Lucy menundukkan kepalanya seolah-olah dia malu.
“Ayo kita mulai, Kelompok Petualangan Rosaria!”
Kelompok petualang itu bergerak maju dengan penuh percaya diri!
Labirin yang ditakuti Rosaria justru berubah menjadi serangkaian kemenangan tak terbendung bagi Kelompok Petualangan Rosaria.
Lucy, yang berada di barisan terdepan, bagaikan tembok besi, dan naga api, si anjing, menyemburkan api dari belakang.
‘Ini berjalan terlalu lancar.’
Awalnya, dia berpikir dia harus melakukan semuanya sendirian.
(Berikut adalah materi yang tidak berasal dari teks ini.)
(** [n] iterations of the dispatcher from [(i, st)]; [None] once the loop has
    ended. *)
Fixpoint acpi_exec_steps {W : Type} (env : collaborators W) (fuel n : nat)
    (method : list Z) (size i : Z) (st : acpi_state_t)
    : M W (option (Z * acpi_state_t)) :=
  match n with
  | O => ret (Some (i, st))
  | S n' =>
      do r <- acpi_exec_step env fuel method size i st;
      match r with
      | None => ret None
      | Some (i', st') => acpi_exec_steps env fuel n' method size i' st'
      end
  end.

(** ** Call states and method bodies *)

(** The call state of a method once [acpi_exec_method] has pushed the method
    context, with the reference collaborators. *)
Definition entered_state (body : list Z) : acpi_state_t :=
  let st := Reference.call_state "\_SB_.TEST" body in
  set_stack_ptr (set_stack st (<[0%nat := LAI_METHOD_CONTEXT_STACKITEM]> (stack st))) 0.

(** A fresh call state of [method] with arguments [args] whose execution
    stack holds the given scopes, bottom first. *)
Definition scoped_state (method : acpi_nsnode_t) (args : list acpi_object_t)
    (scopes : list acpi_stackitem_t) : acpi_state_t :=
  let st := set_arg (acpi_init_call_state method) args in
  set_stack_ptr
    (set_stack st (scopes ++ replicate (16 - length scopes) LAI_ZEROED_STACKITEM))
    (Z.of_nat (length scopes) - 1).

(** The same for a method without arguments whose body is [body]. *)
Definition with_scopes (body : list Z) (scopes : list acpi_stackitem_t) : acpi_state_t :=
  scoped_state (Reference.method_node "\_SB_.TEST" body) (replicate 7 zero_object) scopes.

(** [While (One) { If (One) { Continue } }] and the same with [Break]: at
    offset 6 the execution stack holds the method context, the Loop (predicate
    at 2, end at 7) and the taken Cond (end at 7). *)
Definition while_if_continue : list Z := [0xA2; 0x06; 0x01; 0xA0; 0x03; 0x01; 0x9F].
Definition while_if_break : list Z := [0xA2; 0x06; 0x01; 0xA0; 0x03; 0x01; 0xA5].
Definition while_if_scopes : list acpi_stackitem_t :=
  [LAI_METHOD_CONTEXT_STACKITEM; LAI_LOOP_STACKITEM 2 7; LAI_COND_STACKITEM 1 7].

(** [If (Zero) { Return (One) } Else { Return (2) }]: the If spans offsets 1
    to 4, the Else opcode is at 5, its package length at 6, its body at 7 to
    9. *)
Definition if_else_body : list Z :=
  [0xA0; 0x04; 0x00; 0xA4; 0x01; 0xA1; 0x04; 0xA4; 0x0A; 0x02].
Definition if_else_scopes : list acpi_stackitem_t :=
  [LAI_METHOD_CONTEXT_STACKITEM; LAI_COND_STACKITEM 0 5].

(** A path that is none of the three reserved ones. *)
Definition not_reserved (p : String.string) : Prop :=
  p <> "\._OSI"%string /\ p <> "\._OS_"%string /\ p <> "\._REV"%string.

(** The call state that [acpi_methodinvoke] builds: a fresh state for the
    method with its arguments. *)
Definition fresh_call_state (method : acpi_nsnode_t) (args : list acpi_object_t)
    : acpi_state_t :=
  set_arg (acpi_init_call_state method) args.


(** The collaborators decode the constants of [if_else_body] as ACPI
    encodes them: the two package lengths take one byte and are 4, [Zero]
    at offset 2 is the Integer 0 in one byte, the byte constant at offset
    8 is the Integer 2 in two bytes, and neither evaluation changes the
    state. *)
Definition decodes_if_else {W : Type} (env : collaborators W) : Prop :=
  acpi_is_name env IF_OP = false /\
  acpi_is_name env RETURN_OP = false /\
  (forall h, acpi_parse_pkgsize env if_else_body 1 h = Ok ((1, 4), h)) /\
  (forall st h, acpi_eval_object env st if_else_body 2 h
                = Ok ((1, integer_result zero_object 0, st), h)) /\
  (forall h, acpi_parse_pkgsize env if_else_body 6 h = Ok ((1, 4), h)) /\
  (forall st h, acpi_eval_object env st if_else_body 8 h
                = Ok ((2, integer_result zero_object 2, st), h)).

(** ** Stack depths *)

(** (P1): the bounds of the two stack pointers. *)
Definition stack_bounds (st : acpi_state_t) : Prop :=
  0 <= opstack_ptr st <= 16 /\ -1 <= stack_ptr st <= 15.

(** A collaborator that is handed the state leaves the two stack pointers as
    they are. *)
Definition same_pointers (st st' : acpi_state_t) : Prop :=
  opstack_ptr st' = opstack_ptr st /\ stack_ptr st' = stack_ptr st.

Definition handler_keeps_pointers {W : Type}
    (f : list Z -> Z -> acpi_state_t -> M W (Z * acpi_state_t)) : Prop :=
  forall method i st h n st' h',
    f method i st h = Ok ((n, st'), h') -> same_pointers st st'.

Definition collaborators_keep_pointers {W : Type} (env : collaborators W) : Prop :=
  (forall st method i h n o st' h',
     acpi_eval_object env st method i h = Ok ((n, o, st'), h') -> same_pointers st st') /\
  (forall method i o st h n st' h',
     acpi_write_object env method i o st h = Ok ((n, st'), h') -> same_pointers st st') /\
  handler_keeps_pointers (acpi_exec_name env) /\
  handler_keeps_pointers (acpi_exec_bytefield env) /\
  handler_keeps_pointers (acpi_exec_wordfield env) /\
  handler_keeps_pointers (acpi_exec_dwordfield env) /\
  handler_keeps_pointers (acpi_exec_increment env) /\
  handler_keeps_pointers (acpi_exec_decrement env) /\
  handler_keeps_pointers (acpi_exec_divide env).

(** ** Frames *)

(** Two states agree on everything but the operand stack. *)
Definition same_outside_opstack (st st' : acpi_state_t) : Prop :=
  handle st' = handle st /\ arg st' = arg st /\ local st' = local st /\
  retvalue st' = retvalue st /\ stack st' = stack st /\ stack_ptr st' = stack_ptr st.

(** Two states agree on everything but the execution stack. *)
Definition same_outside_stack (st st' : acpi_state_t) : Prop :=
  handle st' = handle st /\ arg st' = arg st /\ local st' = local st /\
  retvalue st' = retvalue st /\ opstack st' = opstack st /\
  opstack_ptr st' = opstack_ptr st.

(** [acpi_exec_push_stack_or_die] followed by the caller's filling of the
    slot, as every caller in exec.c does. *)
Definition push_scope {W : Type} (st : acpi_state_t) (item : acpi_stackitem_t)
    : M W acpi_state_t :=
  do '(slot, st1) <- acpi_exec_push_stack_or_die st;
  fill_stackitem st1 slot item.

(** ** Operators *)

(** The number of operands of the operators that the dispatcher reduces on
    its own stacks. *)
Definition operator_arity (b : Z) : option Z :=
  if (b =? STORE_OP) || (b =? NOT_OP) then Some 1
  else if (b =? ADD_OP) || (b =? SUBTRACT_OP) || (b =? MULTIPLY_OP)
          || (b =? AND_OP) || (b =? OR_OP) || (b =? XOR_OP)
          || (b =? SHR_OP) || (b =? SHL_OP) then Some 2
  else None.

(** The state [st] with the operands [ops] on its operand stack, bottom
    first. *)
Definition with_operands (st : acpi_state_t) (ops : list acpi_object_t) : acpi_state_t :=
  set_opstack_ptr
    (set_opstack st (ops ++ replicate (16 - length ops) zero_object))
    (Z.of_nat (length ops)).

(** [Add (One, One, )] with the null target: the operands have been parsed
    and are on the operand stack as integers, the instruction pointer is at
    the target, offset 3. *)
Definition add_one_one : list Z := [0x72; 0x01; 0x01; 0x00].
Definition add_one_one_state : acpi_state_t :=
  with_operands
    (with_scopes add_one_one [LAI_METHOD_CONTEXT_STACKITEM; LAI_OP_STACKITEM ADD_OP 0 2 1])
    [integer_result zero_object 1; integer_result zero_object 1].

(** ** A namespace for the reference instance *)

(** The reference instance over a namespace in which every path resolves to
    [node]. *)
Definition env_resolving (node : acpi_nsnode_t) : collaborators unit :=
  Build_collaborators unit
    Reference.is_name Reference.parse_pkgsize Reference.eval_integer
    Reference.eval_object Reference.write_object
    (fun _ _ _ => ret (4, EmptyString))
    (fun _ => ret (Some node))
    (fun _ => acpi_panic "undefined field read")
    (fun _ _ _ => ret (0, []))
    Reference.unsupported Reference.unsupported Reference.unsupported
    Reference.unsupported Reference.unsupported Reference.unsupported
    Reference.unsupported
    (fun _ => zero_object).

(** The predefined method [\._REV], declared with one argument and the
    serialized flag, and an invocation of it with the argument [One]. *)
Definition rev_node : acpi_nsnode_t :=
  Build_nsnode "\._REV" ACPI_NAMESPACE_METHOD zero_object [] 0 0x09.
Definition rev_invocation : list Z := [0x5F; 0x52; 0x45; 0x56; 0x01].

(** The call state of a method invocation as [acpi_methodinvoke] hands it to
    [acpi_exec_method]: the state is the one of [acpi_init_call_state] but for
    the first [argc] argument slots. *)
Definition callee_state (method : acpi_nsnode_t) (argc : Z) (st : acpi_state_t) : Prop :=
  handle st = method /\
  length (arg st) = 7%nat /\
  (forall k, argc <= k < 7 -> at_index (arg st) k = Some zero_object) /\
  local st = replicate 8 zero_object /\
  retvalue st = zero_object /\
  opstack st = replicate 16 zero_object /\ opstack_ptr st = 0 /\
  stack st = replicate 16 LAI_ZEROED_STACKITEM /\ stack_ptr st = -1.

(** ** Values on the operand stack *)

(** [st'] is [st] with [v] pushed on the operand stack: the slot at the old
    top holds [v], every other slot and everything outside the operand stack
    is as before. *)
Definition pushes (st st' : acpi_state_t) (v : acpi_object_t) : Prop :=
  opstack_ptr st' = opstack_ptr st + 1 /\
  at_index (opstack st') (opstack_ptr st) = Some v /\
  (forall k, k <> opstack_ptr st -> at_index (opstack st') k = at_index (opstack st) k) /\
  same_outside_opstack st st'.

(** An opcode that yields [v]: the value is pushed when the result is wanted,
    and the state is untouched when it is not. *)
Definition yields (want_exec_result : Z) (st st' : acpi_state_t) (v : acpi_object_t)
    : Prop :=
  if want_exec_result =? 0 then st' = st else pushes st st' v.

(** The operand stack has room for one more value. *)
Definition opstack_room (st : acpi_state_t) : Prop :=
  length (opstack st) = 16%nat /\ 0 <= opstack_ptr st < 16.

(** The value of the one-byte opcodes that stand for a value: the constants
    Zero, One and Ones, the arguments and the locals. *)
Definition leaf_value (st : acpi_state_t) (b : Z) : option acpi_object_t :=
  if b =? ZERO_OP then Some (integer_result zero_object 0)
  else if b =? ONE_OP then Some (integer_result zero_object 1)
  else if b =? ONES_OP then Some (integer_result zero_object (2 ^ 64 - 1))
  else if (ARG0_OP <=? b) && (b <=? ARG6_OP) then at_index (arg st) (b - ARG0_OP)
  else if (LOCAL0_OP <=? b) && (b <=? LOCAL7_OP) then at_index (local st) (b - LOCAL0_OP)
  else None.

(** A Name node whose object is the integer 7, and a reference to it as the
    first operand of an Add. *)
Definition seven_node : acpi_nsnode_t :=
  Build_nsnode "\SEVN" ACPI_NAMESPACE_NAME (integer_result zero_object 7) [] 0 0.
Definition add_seven : list Z := [0x72; 0x53; 0x45; 0x56; 0x4E; 0x01; 0x00].
Definition add_seven_state : acpi_state_t :=
  with_scopes add_seven [LAI_METHOD_CONTEXT_STACKITEM; LAI_OP_STACKITEM ADD_OP 0 2 1].

(** ** The case labels of the opcode switch *)

(** The opcodes that the [switch] of [acpi_exec_run] has a case for. *)
Definition switch_case (opcode : Z) : bool :=
  (opcode =? NOP_OP) || (opcode =? ZERO_OP) || (opcode =? ONE_OP) || (opcode =? ONES_OP)
  || (opcode =? BYTEPREFIX) || (opcode =? WORDPREFIX)
  || (opcode =? DWORDPREFIX) || (opcode =? QWORDPREFIX)
  || (opcode =? PACKAGE_OP)
  || (opcode =? Z.lor (Z.shiftl EXTOP_PREFIX 8) SLEEP_OP)
  || (opcode =? RETURN_OP) || (opcode =? WHILE_OP) || (opcode =? CONTINUE_OP)
  || (opcode =? BREAK_OP) || (opcode =? IF_OP) || (opcode =? ELSE_OP)
  || (opcode =? NAME_OP) || (opcode =? BYTEFIELD_OP) || (opcode =? WORDFIELD_OP)
  || (opcode =? DWORDFIELD_OP)
  || (opcode =? ARG0_OP) || (opcode =? ARG1_OP) || (opcode =? ARG2_OP)
  || (opcode =? ARG3_OP) || (opcode =? ARG4_OP) || (opcode =? ARG5_OP)
  || (opcode =? ARG6_OP)
  || (opcode =? LOCAL0_OP) || (opcode =? LOCAL1_OP) || (opcode =? LOCAL2_OP)
  || (opcode =? LOCAL3_OP) || (opcode =? LOCAL4_OP) || (opcode =? LOCAL5_OP)
  || (opcode =? LOCAL6_OP) || (opcode =? LOCAL7_OP)
  || (opcode =? STORE_OP) || (opcode =? NOT_OP)
  || (opcode =? ADD_OP) || (opcode =? SUBTRACT_OP) || (opcode =? MULTIPLY_OP)
  || (opcode =? AND_OP) || (opcode =? OR_OP) || (opcode =? XOR_OP)
  || (opcode =? SHR_OP) || (opcode =? SHL_OP)
  || (opcode =? INCREMENT_OP) || (opcode =? DECREMENT_OP) || (opcode =? DIVIDE_OP).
Namun, ketika saatnya tiba, Orpheus tidak melakukan apa pun, dan semuanya berjalan dengan sendirinya, bertentangan dengan pemikirannya.
‘Bisakah saya hanya menunjukkan jalannya saja?’
Dia menandai seluruh jalur dengan potongan-potongan tubuhnya untuk memastikan tidak akan ada bencana jika mereka kembali melalui jalan yang sama.
Dia dengan tekun menjalankan pekerjaannya agar tidak ada yang tersesat meskipun mereka harus kembali.
Kelompok Rosaria bergerak maju dengan berani, dan akhirnya mereka berhasil mencapai pusat labirin.